That was excellent service.

Not everyone has good dealings with them, but it's not all bad.

------
neya
I am with you on this one, but bear in mind, the technician who is supposed to
replace your display possibly only knows the part numbers instead of their
specs.

I faced a similar situation too (some years back) - I own a Sony Vaio and my
display had some issues too. Basically, under the hood, the display is either
an LG or a SAMSUNG if your laptop is by a good brand (LG/SAMSUNG makes the
best displays, Apple, Sony, everyone else uses displays made by them), or it's
made by some cheap Chinese company if your laptop's brand is not so reputed.

Also, the same laptop has multiple replacement parts for the same item. In my
case, my display was originally a Samsung, but my replacement was an LG. But
the appearance of the parts looked exactly the same, but underneath, my
replacement display was 1080p, whereas originally it was 720p. Though, my
maximum display settings still allow me to use only 720p.

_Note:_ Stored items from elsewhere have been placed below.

(* ===== verification/Mimetype.v ===== *)
(** * Option tables

    src/frontend/src/global/mimetype.ts, enums/files.ts and the lookups of utils/ssl.ts,
    as data.  A label is a text or the key of a translation. *)

From S2P Require Import Prelude JsString.

#[local] Open Scope list_scope.

(** ** enums/files.ts *)

Variant CompressType := Zip | Gz | Bz2 | TarBz2 | Tar | TGz | TarGz | Xz | TarXz | Rar | SevenZ.

#[export] Instance CompressType_eq_dec : EqDecision CompressType.
Proof. solve_decision. Defined.

Definition compress_types : list CompressType := [Zip; Gz; Bz2; TarBz2; Tar; TGz; TarGz; Xz; TarXz; Rar; SevenZ].

(** The value of the enum. *)
Definition compress_value (t : CompressType) : jsstr :=
  js match t with
     | Zip => "zip" | Gz => "gz" | Bz2 => "bz2" | TarBz2 => "tar.bz2" | Tar => "tar" | TGz => "tgz"
     | TarGz => "tar.gz" | Xz => "xz" | TarXz => "tar.xz" | Rar => "rar" | SevenZ => "7z"
     end%string.

(** CompressExtension[value] *)
Definition CompressExtension : list (jsstr * jsstr) :=
  List.map (fun p => (js p.1, js p.2))
  [ ("zip", ".zip"); ("gz", ".gz"); ("xz", ".xz"); ("tar.bz2", ".tar.bz2"); ("bz2", ".bz2"); ("tar", ".tar");
    ("tgz", ".tgz"); ("tar.gz", ".tar.gz"); ("tar.xz", ".tar.xz"); ("rar", ".rar"); ("7z", ".7z") ]%string.

Definition MimetypeByExtensionObject : list (jsstr * jsstr) :=
  List.map (fun p => (js p.1, js p.2))
  [ (".zip", "application/zip"); (".tar", "application/x-tar"); (".tar.bz2", "application/x-bzip2");
    (".bz2", "application/x-bzip2"); (".tar.gz", "application/gzip"); (".tgz", "application/x-gzip");
    (".gz", "application/gzip"); (".tar.xz", "application/x-xz"); (".xz", "application/x-xz");
    (".rar", "application/x-rar-compressed"); (".7z", "application/x-7z-compressed") ]%string.

(** ** global/mimetype.ts *)

Variant label := Text (s : string) | Trans (key : string).

Definition Mimetypes : list (jsstr * CompressType) :=
  [ (js "application/zip", Zip);
    (js "application/x-zip", Zip);
    (js "application/x-zip-compressed", Zip);
    (js "application/x-tar", Tar);
    (js "application/x-bzip2", Bz2);
    (js "application/gzip", TarGz);
    (js "application/x-gzip", TarGz);
    (js "application/x-gunzip", TarGz);
    (js "application/gzipped", TarGz);
    (js "application/gzip-compressed", TarGz);
    (js "application/x-gzip-compressed", TarGz);
    (js "gzip/document", TarGz);
    (js "application/x-xz", Xz);
    (js "application/octet-stream", Tar);
    (js "application/x-rar-compressed", Rar);
    (js "application/vnd.rar", Rar);
    (js "application/rar", Rar);
    (js "application/x-7z-compressed", SevenZ) ].

Definition Languages : list (jsstr * list jsstr) :=
  [ (js "plaintext", [js "txt"]);
    (js "json", [js "json"]);
    (js "vue", [js "vue"]);
    (js "typescript", [js "ts"]);
    (js "lua", [js "lua"]);
    (js "markdown", [js "md"]);
    (js "dockerfile", [js "dockerfile"]);
    (js "yaml", [js "yml"; js "yaml"]);
    (js "xml", [js "xml"]);
    (js "php", [js "php"]);
    (js "sql", [js "sql"]);
    (js "go", [js "go"]);
    (js "html", [js "html"]);
    (js "javascript", [js "js"]);
    (js "java", [js "java"]);
    (js "kotlin", [js "kt"]);
    (js "python", [js "py"]);
    (js "redis", [js "redis"]);
    (js "shell", [js "sh"]);
    (js "css", [js "css"]);
    (js "ini", [js "ini"]) ].

Definition Rewrites : list jsstr :=
  List.map js
  [ "default"; "wordpress"; "wp2"; "typecho"; "typecho2"; "thinkphp"; "yii2"; "laravel5"; "discuz"; "discuzx"; "discuzx2"; "discuzx3"; "EduSoho"; "EmpireCMS"; "ShopWind"; "crmeb"; "dabr"; "dbshop"; "dedecms"; "drupal"; "ecshop"; "emlog"; "maccms"; "mvc"; "niushop"; "phpcms"; "sablog"; "seacms"; "shopex"; "zblog" ]%string.

Definition Units : list (label * jsstr) :=
  [ (Trans "commons.units.second", js "s");
    (Trans "commons.units.minute", js "m");
    (Trans "commons.units.hour", js "h");
    (Trans "commons.units.day", js "d");
    (Trans "commons.units.week", js "w");
    (Trans "commons.units.month", js "M");
    (Trans "commons.units.year", js "y") ].

Definition sizeUnits : list (label * jsstr) :=
  [ (Text "B", js "b");
    (Text "KB", js "k");
    (Text "MB", js "m");
    (Text "GB", js "g") ].

Definition AcmeAccountTypes : list (label * jsstr) :=
  [ (Text "Let's Encrypt", js "letsencrypt");
    (Text "ZeroSSL", js "zerossl");
    (Text "Buypass", js "buypass");
    (Text "Google Cloud", js "google");
    (Trans "ssl.customAcme", js "custom") ].

Definition KeyTypes : list (label * jsstr) :=
  [ (Text "EC 256", js "EC256");
    (Text "EC 384", js "EC384");
    (Text "RSA 2048", js "RSA2048");
    (Text "RSA 3072", js "RSA3072");
    (Text "RSA 4096", js "RSA4096") ].

Definition DNSTypes : list (label * jsstr) :=
  [ (Trans "website.aliyun", js "AliYun");
    (Trans "website.aliEsa", js "AliESA");
    (Trans "website.awsRoute53", js "AWSRoute53");
    (Trans "website.tencentCloud", js "TencentCloud");
    (Trans "website.huaweicloud", js "HuaweiCloud");
    (Text "GoDaddy", js "Godaddy");
    (Text "Cloudflare", js "CloudFlare");
    (Text "Vercel", js "Vercel");
    (Text "CloudDNS", js "CloudDns");
    (Text "NameSilo", js "NameSilo");
    (Text "NameCheap", js "NameCheap");
    (Text "Name.com", js "NameCom");
    (Text "Dynu", js "Dynu");
    (Text "reg.ru", js "RegRu");
    (Text "FreeMyIP", js "FreeMyIP");
    (Trans "ssl.baiduCloud", js "BaiduCloud");
    (Trans "website.rainyun", js "RainYun");
    (Trans "website.westCN", js "WestCN");
    (Text "ClouDNS", js "ClouDNS");
    (Text "Spaceship", js "Spaceship");
    (Text "OVH", js "Ovh");
    (Text "Acme DNS", js "AcmeDNS");
    (Trans "website.volcengine", js "Volcengine");
    (Text "PorkBun", js "PorkBun");
    (Text "DNSPod", js "DnsPod");
    (Text "Dynadot", js "Dynadot");
    (Text "Technitium", js "Technitium");
    (Text "Ionos", js "Ionos");
    (Text "Ionos Cloud", js "IonosCloud") ].

Definition Fields : list (label * jsstr) :=
  [ (Text "URL", js "URL");
    (Text "IP", js "IP");
    (Text "Header", js "Header");
    (Text "Host", js "Host");
    (Trans "xpack.waf.method", js "Method") ].

Definition Patterns : list (label * jsstr) :=
  [ (Trans "xpack.waf.contain", js "contain");
    (Trans "xpack.waf.notContain", js "notContain");
    (Trans "xpack.waf.equal", js "eq");
    (Trans "xpack.waf.notEqual", js "notEq");
    (Trans "xpack.waf.regex", js "regex");
    (Trans "xpack.waf.belongToIpGroup", js "belongToIpGroup");
    (Trans "xpack.waf.notBelongToIpGroup", js "notBelongToIpGroup") ].

(** The fields a pattern is hidden for. *)
Definition Patterns_hidden : list (jsstr * list jsstr) :=
  [ (js "contain", [js "Method"]);
    (js "notContain", [js "Method"]);
    (js "regex", [js "Method"]) ].

Definition HttpCodes : list (label * N) :=
  [ (Trans "xpack.waf.badReq", 400);
    (Trans "xpack.waf.forbidden", 403);
    (Trans "xpack.waf.notFound", 404);
    (Trans "xpack.waf.noRes", 444);
    (Trans "xpack.waf.serverErr", 500);
    (Trans "xpack.waf.serviceUnavailable", 503);
    (Trans "xpack.waf.gatewayTimeout", 504) ]%N.

Definition HttpMethods : list (label * jsstr) :=
  [ (Text "GET", js "GET");
    (Text "POST", js "POST");
    (Text "PUT", js "PUT");
    (Text "DELETE", js "DELETE");
    (Text "HEAD", js "HEAD");
    (Text "OPTIONS", js "OPTIONS");
    (Text "PATCH", js "PATCH");
    (Text "TRACE", js "TRACE") ].

Definition Actions : list (label * jsstr) :=
  [ (Trans "xpack.waf.actionAllow", js "allow");
    (Trans "xpack.waf.deny", js "deny");
    (Trans "xpack.waf.captcha", js "captcha");
    (Trans "xpack.waf.fiveSeconds", js "five_seconds") ].

Definition getStatusStrategy : list (label * jsstr) :=
  [ (Trans "website.strategyDown", js "down");
    (Trans "website.strategyBackup", js "backup") ].

Definition getWebsiteTypes : list (label * jsstr) :=
  [ (Trans "website.deployment", js "deployment");
    (Trans "runtime.runtime", js "runtime");
    (Trans "website.static", js "static");
    (Trans "website.proxy", js "proxy");
    (Trans "website.subsite", js "subsite");
    (Trans "website.stream", js "stream") ].

Definition DNSTypes_deprecated : list jsstr := [js "DnsPod"].

(** The base algorithms with their hints. *)
Definition baseAlgorithms : list (label * jsstr * label) :=
  [ (Trans "commons.table.default", js "default", Trans "website.defaultHelper");
    (Trans "website.ipHash", js "ip_hash", Trans "website.ipHashHelper");
    (Trans "website.leastConn", js "least_conn", Trans "website.leastConnHelper") ].

Definition getAlgorithms (type : jsstr) : list (label * jsstr * label) :=
  if type === js "stream" then List.filter (fun algo => algo.1.2 !== js "ip_hash") baseAlgorithms else baseAlgorithms.

(** ** utils/ssl.ts *)

(** The label of the first item of a value. *)
Definition name_of (items : list (label * jsstr)) (type : jsstr) : label :=
  default (Text "") (fst <$> List.find (fun item => item.2 === type) items).

Definition getAccountName := name_of AcmeAccountTypes.
Definition getKeyName := name_of KeyTypes.
Definition getDNSName := name_of DNSTypes.

Definition getProvider (provider : jsstr) : label :=
  if provider === js "dnsAccount" then Trans "website.dnsAccount"
  else if provider === js "dnsManual" then Trans "website.dnsManual"
  else if provider === js "http" then Text "HTTP"
  else if provider === js "selfSigned" then Trans "ssl.selfSigned"
  else if provider === js "fromMaster" then Trans "ssl.fromMaster"
  else Trans "ssl.manualCreate".

(** ** Lookups *)

Definition lookup_last {A} (k : jsstr) (m : list (jsstr * A)) : option A :=
  snd <$> List.find (fun p => p.1 === k) (rev m).

Lemma name_of_spec items type l : NoDup (List.map snd items) ->
  (l, type) ∈ items <-> exists a b, items = a ++ (l, type) :: b /\ name_of items type = l.
Proof.
  intros Hn. split; [|intros (a & b & -> & _); rewrite elem_of_app; right; by left].
  intros H. apply list_elem_of_split in H as (a & b & ->). exists a, b. split; [done|].
  unfold name_of. induction a as [|[l' t'] a IH].
  - cbn. by rewrite streqb_refl.
  - cbn [app List.map] in Hn. apply list.NoDup_cons in Hn as [Hnot Hn]. cbn [app List.find snd].
    destruct (t' === type) eqn:E; [|by apply IH]. exfalso. apply Hnot. apply streqb_eq in E as ->.
    apply elem_map. exists (l, type). split; [done|]. rewrite elem_of_app. right. by left.
Qed.

(** No table offers a value twice, and a name shown for a value of a certificate's form is
    the label under which the value was offered. *)
Theorem options_distinct :
  Forall (fun items => NoDup (List.map snd items))
    [Units; sizeUnits; AcmeAccountTypes; KeyTypes; DNSTypes; Fields; Patterns; HttpMethods; Actions; getStatusStrategy;
     getWebsiteTypes] /\
  NoDup (List.map snd HttpCodes) /\ NoDup Rewrites /\ NoDup (List.map fst Mimetypes) /\
  (forall l v, (l, v) ∈ AcmeAccountTypes -> getAccountName v = l) /\
  (forall l v, (l, v) ∈ KeyTypes -> getKeyName v = l) /\
  (forall l v, (l, v) ∈ DNSTypes -> getDNSName v = l).
Proof.
  assert (Hd : Forall (fun items => NoDup (List.map snd items))
    [Units; sizeUnits; AcmeAccountTypes; KeyTypes; DNSTypes; Fields; Patterns; HttpMethods; Actions; getStatusStrategy;
     getWebsiteTypes]).
  { repeat (apply list.Forall_cons; split; [refine (bool_decide_unpack _ _); vm_compute; exact I|]). constructor. }
  assert (Hn : forall items, items ∈ [AcmeAccountTypes; KeyTypes; DNSTypes] -> forall l v, (l, v) ∈ items -> name_of items v = l).
  { intros items Hi l v Hv. rewrite Forall_elem in Hd. apply (name_of_spec items v l) in Hv as (a & b & _ & H); [done|].
    apply Hd. clear -Hi. set_solver. }
  split; [done|]. split_and!; try (refine (bool_decide_unpack _ _); vm_compute; exact I); apply Hn; set_solver.
Qed.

Think about it, just a slight variation in part numbers could mean a LOT!

This is when I learnt that despite a laptop belonging to the same model
number, it could have various part numbers for the same item. Hence, these
technicians end up memorizing the part numbers instead of the technical
specifications of the parts. I am not talking in support of the technician
though - By all means, he IS SUPPOSED TO KNOW what technical features are
inside, but given the appearance and complexity of the part numbers, this
could be very difficult for one when dealing with thousands of components
every month. Give the guy some benefit of doubt, but don't forgive Dell, ever.

Cheers!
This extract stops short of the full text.